Desde que se anunció el compromiso entre Meghan y Harry, la vocación activista de la futura novia provocó dudas acerca de su adaptación al protocolario silencio que la casa real impone al respecto de causas políticas. De hecho, John Lloyd, del Instituto Reuters para el Estudio del Periodismo, predijo tensiones entre la visión conservadora de la monarquía que defienden el príncipe de Gales y el duque de Cambridge y el impulso modernizador que encarnó Diana, figura clave en la prohibición global de las minas antipersona.
“La realeza en el Reino Unido ha jugado la carta del tradicionalismo durante décadas. Ahora, 20 años después de la muerte de Diana, debe asumir su legado, la celebritización de la familia real, de una manera más radical en la figura de Meghan –escribió este periodista en el Financial Times, poco después de la boda de los duques de Sussex–. Estas dos visiones de la monarquía deberán encontrar la manera de convivir sin poner en peligro la supervivencia de la casa de Windsor”.

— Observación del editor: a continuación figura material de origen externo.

(** * Verification of the mocktail mock generator (syrup.go, mocktail.go)

    Shallow embedding of the type-expression resolver, the import
    collector, the import-list renderer, the mock-stub data shaping,
    the model builders and the generation loop of mocktail. *)

From stdpp Require Import base list gmap strings sorting pretty.
From Stdlib Require Import Ascii ZArith Lia.

Local Open Scope string_scope.
#[local] Set Warnings "-register-all".

(** ** Go strings and the few [strings] / [fmt] helpers the code uses *)

Module GoStr.

(** [strings.Contains(s, ".")] for a one-byte needle. *)
Fixpoint containsByte (c : ascii) (s : string) : bool :=
  match s with
  | EmptyString => false
  | String c' s' => Ascii.eqb c c' || containsByte c s'
  end.

(** [strings.LastIndex(s, sep)] for a one-byte separator; [-1] when absent. *)
Fixpoint lastIndexByte_go (c : ascii) (s : string) (i : Z) (acc : Z) : Z :=
  match s with
  | EmptyString => acc
  | String c' s' =>
      lastIndexByte_go c s' (i + 1) (if Ascii.eqb c c' then i else acc)
  end.

Definition lastIndexByte (c : ascii) (s : string) : Z := lastIndexByte_go c s 0 (-1).

(** [s[i:]] *)
Definition sliceFrom (s : string) (i : nat) : string :=
  String.substring i (String.length s - i) s.

(** [strings.Join(elems, sep)] *)
Fixpoint join (elems : list string) (sep : string) : string :=
  match elems with
  | [] => ""
  | [e] => e
  | e :: rest => e +:+ sep +:+ join rest sep
  end.

Definition byte (n : N) : ascii := Ascii.ascii_of_N n.

(** [string(rune(c))]: the UTF-8 encoding of the code point [c]; invalid
    code points (negative, surrogate halves, above U+10FFFF) encode as
    U+FFFD, as the Go conversion does. *)
Definition string_of_rune (c : Z) : string :=
  let replacement := String (byte 239) (String (byte 191) (String (byte 189) EmptyString)) in
  if (c <? 0)%Z then replacement
  else if (c <? 128)%Z then String (byte (Z.to_N c)) EmptyString
  else if (c <? 2048)%Z then
    String (byte (Z.to_N (192 + c / 64)))
      (String (byte (Z.to_N (128 + c mod 64))) EmptyString)
  else if ((55296 <=? c) && (c <=? 57343))%Z then replacement
  else if (c <? 65536)%Z then
    String (byte (Z.to_N (224 + c / 4096)))
      (String (byte (Z.to_N (128 + (c / 64) mod 64)))
        (String (byte (Z.to_N (128 + c mod 64))) EmptyString))
  else if (c <=? 1114111)%Z then
    String (byte (Z.to_N (240 + c / 262144)))
      (String (byte (Z.to_N (128 + (c / 4096) mod 64)))
        (String (byte (Z.to_N (128 + (c / 64) mod 64)))
          (String (byte (Z.to_N (128 + c mod 64))) EmptyString)))
  else replacement.

(** [fmt.Sprintf("%d", n)] for a non-negative [n]. *)
Definition itoa (n : nat) : string := pretty (N.of_nat n).

End GoStr.

(** ** Type descriptors ([go/types]) *)

Module GoTypes.

(** [*types.Package]: its import path and its declared (short) name. *)
Record Package := mkPackage { pkg_Path : string; pkg_Name : string }.

Inductive ChanDir := SendRecv | SendOnly | RecvOnly.

(** The variants of [types.Type] that the resolver and the import
    collector switch on.  A variable ([*types.Var]) is a pair of its
    name ([""] when the source omits it) and its type.  A named type is
    its object's name and the object's package ([nil] for universe
    types such as [error]); [Named.Obj()] is never [nil] in [go/types]. *)
Inductive typ :=
| TBasic (name : string)
| TSlice (elem : typ)
| TArray (len : N) (elem : typ)
| TStruct (fields : list (string * typ))
| TMap (key elem : typ)
| TNamed (name : string) (pkg : option Package)
| TPointer (elem : typ)
| TInterface (methods : list (string * typ))
| TSignature (params results : list (string * typ)) (variadic : bool)
| TChan (dir : ChanDir) (elem : typ)
| TTypeParam (name : string).

Definition var := (string * typ)%type.
Definition var_Name (v : var) : string := fst v.
Definition var_Type (v : var) : typ := snd v.

(** [*types.Signature] of a method. *)
Record Signature := mkSignature {
  sig_Params : list var;
  sig_Results : list var;
  sig_Variadic : bool
}.

(** [*types.Func]: an interface method. *)
Record Func := mkFunc { func_Name : string; func_Sig : Signature }.

End GoTypes.

Import GoStr GoTypes.

(** ** The type-expression resolver ([Syrup.getTypeName], syrup.go)

    [TypeString] is [types.Type.String()] of [go/types], used by the code
    for struct and interface literals, for the context test and for the
    named-type fallback; every result below holds for any such printer. *)

Section Resolver.

Variable TypeString : typ -> string.

(** [Syrup]: the fields read while rendering one method. *)
Record Syrup := mkSyrup {
  PkgPath : string;
  InterfaceName : string;
  MethodName : string;
  Sig : Signature;
  TypeParams : list (string * string)
}.

Definition getNamedTypeName (s : Syrup) (t : typ) : string :=
  match t with
  | TNamed name (Some p) =>
      if String.eqb (pkg_Path p) (PkgPath s) then name
      else pkg_Name p +:+ "." +:+ name
  | _ =>
      let name := TypeString t in
      let i := lastIndexByte "/" (TypeString t) in
      if (i >? -1)%Z then sliceFrom name (Z.to_nat (i + 1)) else name
  end.

Definition getChanPrefix (d : ChanDir) : string :=
  match d with
  | SendRecv => "chan"
  | SendOnly => "chan<-"
  | RecvOnly => "<-chan"
  end.

Fixpoint getTypeName (s : Syrup) (t : typ) (last : bool) : string :=
  match t with
  | TBasic name => name
  | TSlice elem =>
      if sig_Variadic (Sig s) && last then "..." +:+ getTypeName s elem false
      else "[]" +:+ getTypeName s elem false
  | TMap key elem =>
      "map[" +:+ getTypeName s key false +:+ "]" +:+ getTypeName s elem false
  | TNamed _ _ => getNamedTypeName s t
  | TPointer elem => "*" +:+ getTypeName s elem false
  | TStruct _ => TypeString t
  | TInterface _ => TypeString t
  | TSignature ps rs _ =>
      let fn := "func(" +:+ join (map (fun v => getTypeName s (snd v) false) ps) "," +:+ ")" in
      match rs with
      | [] => fn
      | _ => fn +:+ " (" +:+ join (map (fun v => getTypeName s (snd v) false) rs) "," +:+ ")"
      end
  | TChan d elem => getChanPrefix d +:+ " " +:+ getTypeName s elem false
  | TArray n elem => "[" +:+ pretty n +:+ "]" +:+ getTypeName s elem false
  | TTypeParam name => name
  end.

(** [getTupleTypes] *)
Definition getTupleTypes (s : Syrup) (t : list var) : list string :=
  map (fun v => getTypeName s (var_Type v) false) t.

End Resolver.

(** ** Synthesized names ([getParamName], [getResultName], syrup.go) *)

Definition getParamName (tVar : var) (i : nat) : string :=
  if String.eqb (var_Name tVar) "" then string_of_rune (97 + Z.of_nat i) +:+ "Param"
  else var_Name tVar.

Definition getResultName (tVar : var) (i : nat) : string :=
  if String.eqb (var_Name tVar) "" then
    "_r" +:+ string_of_rune (97 + Z.of_nat i) +:+ itoa i
  else var_Name tVar.

(** ** Template data of one method ([Syrup.MockMethod], [Syrup.Call]) *)

Definition contextType : string := "context.Context".

(** [Parameter] of syrup.go. *)
Record GoParameter := mkGoParameter {
  par_Name : string;
  par_Type : string;
  par_IsContext : bool;
  par_Position : nat
}.

(** [Result] of syrup.go. *)
Record GoResult := mkGoResult { res_Name : string; res_Type : string }.

(** [Method] of syrup.go. *)
Record GoMethod := mkGoMethod {
  meth_Name : string;
  meth_Params : list GoParameter;
  meth_IsVariadic : bool
}.

(** The fields of [CombinedMockMethodData] computed by [MockMethod]. *)
Record MockMethodData := mkMockMethodData {
  mm_InterfaceName : string;
  mm_MethodName : string;
  mm_TypeParamsUse : string;
  mm_Params : list GoParameter;
  mm_Results : list GoResult;
  mm_CallArgs : list string;
  mm_OnCallArgs : list string;
  mm_FnSignature : string;
  mm_IsVariadic : bool
}.

(** The fields of [CombinedCallData] computed by [Call] from the
    signatures ([CallType] goes through [strcase.ToGoCamel] and is left
    out). *)
Record CallData := mkCallData {
  cd_TypeParamsDecl : string;
  cd_TypeParamsUse : string;
  cd_ReturnParams : list GoParameter;
  cd_ReturnsFnSignature : string;
  cd_TypedRunFnSignature : string;
  cd_InputParams : list GoParameter;
  cd_IsVariadic : bool;
  cd_Methods : list GoMethod;
  cd_HasReturns : bool
}.

Section Method.

Variable TypeString : typ -> string.

Definition isContext (param : var) : bool :=
  String.eqb (TypeString (var_Type param)) contextType.

(** The type switch [param.Type().(types.Signature)] of [MockMethod]. *)
Definition isSignature (t : typ) : bool :=
  match t with TSignature _ _ _ => true | _ => false end.

Definition getTypeParamsUse (s : Syrup) : string :=
  match TypeParams s with
  | [] => ""
  | tps => "[" +:+ join (map fst tps) ", " +:+ "]"
  end.

(** [types.NewTuple] returns [nil] for an empty variable list, so a
    signature without results has a [nil] results tuple. *)
Definition tupleOf (vs : list var) : option (list var) :=
  match vs with [] => None | _ => Some vs end.

(** [createFuncSignature(params, results)] *)
Fixpoint funcSigParamsLoop (s : Syrup) (n i : nat) (ps : list var) (fnSign : string) : string :=
  match ps with
  | [] => fnSign
  | param :: ps' =>
      let fnSign' :=
        if isContext param then fnSign
        else
          let f := fnSign +:+ getTypeName TypeString s (var_Type param) (Nat.eqb i (n - 1)) in
          if Nat.ltb (i + 1) n then f +:+ ", " else f in
      funcSigParamsLoop s n (S i) ps' fnSign'
  end.

Fixpoint funcSigResultsLoop (s : Syrup) (n i : nat) (rs : list var) (fnSign : string) : string :=
  match rs with
  | [] => fnSign
  | r :: rs' =>
      let f := fnSign +:+ getTypeName TypeString s (var_Type r) false in
      funcSigResultsLoop s n (S i) rs' (if Nat.ltb (i + 1) n then f +:+ ", " else f)
  end.

Definition createFuncSignature (s : Syrup) (params : list var) (results : option (list var)) : string :=
  let fnSign := funcSigParamsLoop s (length params) 0 params "func(" +:+ ") " in
  match results with
  | Some rs => funcSigResultsLoop s (length rs) 0 rs (fnSign +:+ "(") +:+ ")"
  | None => fnSign
  end.

(** The parameter loop of [MockMethod]: [paramsData], [callArgs] and
    [onCallArgs] are appended to in one pass over the parameters. *)
Definition mockParamStep (s : Syrup) (n i : nat) (param : var)
    (acc : list GoParameter * list string * list string)
    : list GoParameter * list string * list string :=
  let '(paramsData, callArgs, onCallArgs) := acc in
  let ctx := isContext param in
  let '(name, callArgs', onCallArgs') :=
    if ctx then ("_", callArgs, onCallArgs)
    else
      let name := getParamName param i in
      (name, app callArgs [name],
       app onCallArgs [if isSignature (var_Type param) then "mock.Anything" else name]) in
  (app paramsData [mkGoParameter name (getTypeName TypeString s (var_Type param) (Nat.eqb i (n - 1))) ctx 0],
   callArgs', onCallArgs').

Fixpoint mockParamsLoop (s : Syrup) (n i : nat) (ps : list var)
    (acc : list GoParameter * list string * list string)
    : list GoParameter * list string * list string :=
  match ps with
  | [] => acc
  | param :: ps' => mockParamsLoop s n (S i) ps' (mockParamStep s n i param acc)
  end.

Fixpoint mockResultsLoop (s : Syrup) (i : nat) (rs : list var) (acc : list GoResult) : list GoResult :=
  match rs with
  | [] => acc
  | r :: rs' =>
      mockResultsLoop s (S i) rs'
        (app acc [mkGoResult (getResultName r i) (getTypeName TypeString s (var_Type r) false)])
  end.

La pelota está ahora en el tejado de Isabel II, voz conciliadora en una serie de reuniones que tendrán que despejar la fórmula que permita a Meghan y Harry seguir en el área de influencia de la corona sin cortarles del todo las alas. La discusión es económica: la pareja quiere su libertad sin prescindir de la asignación (más de 2.700.000 € al año) que reciben del Ducado de Cornualles y que supone el 95% de sus ingresos; pero, sobre todo, es simbólica. Tom Bradby, periodista y amigo de la pareja, ha declarado a la prensa que, en el fondo de este asunto, está la intención de Carlos y Guillermo, el heredero y su primogénito, de “adelgazar la monarquía”, hasta dejar a la pareja sin prácticamente atribuciones. La serie The Crown narra a la perfección las terribles consecuencias que tiene este apartamiento de los royals, en la figura de la princesa Margarita, la hermana pequeña de la reina.
La pesadilla se repite para los Windsor, incapaces de cerrar la grieta que abrió Lady Di y por la que ahora trata de escaparse, de nuevo, una princesa. Una princesa por sorpresa: actriz, americana, de origen interracial y que, lejos de la corona, tiene más que ganar que perder.
El estatus de una fashion queen
En la estela de la metamorfosis de Diana Spencer como icono de estilo tras su sonado divorcio, Meghan Markle ha sabido atrincherarse en lo indumentario como un espacio de poder. La duquesa de Sussex cuenta con un margen mucho mayor que el de la futura reina, Kate Middleton, para abrazar las tendencias y ha sabido aprovecharlo bien: Meghan ha logrado que su valor en el mercado de las marcas suba como la espuma. En 2018, el periódico The New York Times valoró en más de 150 millones de dólares la contribución de la duquesa de Sussex al negocio de la moda británico.
Un año después, Lyst la coronó como la influencer con más poder prescriptor del mundo: las búsquedas on line de las marcas que ella respalda han aumentado un 216%.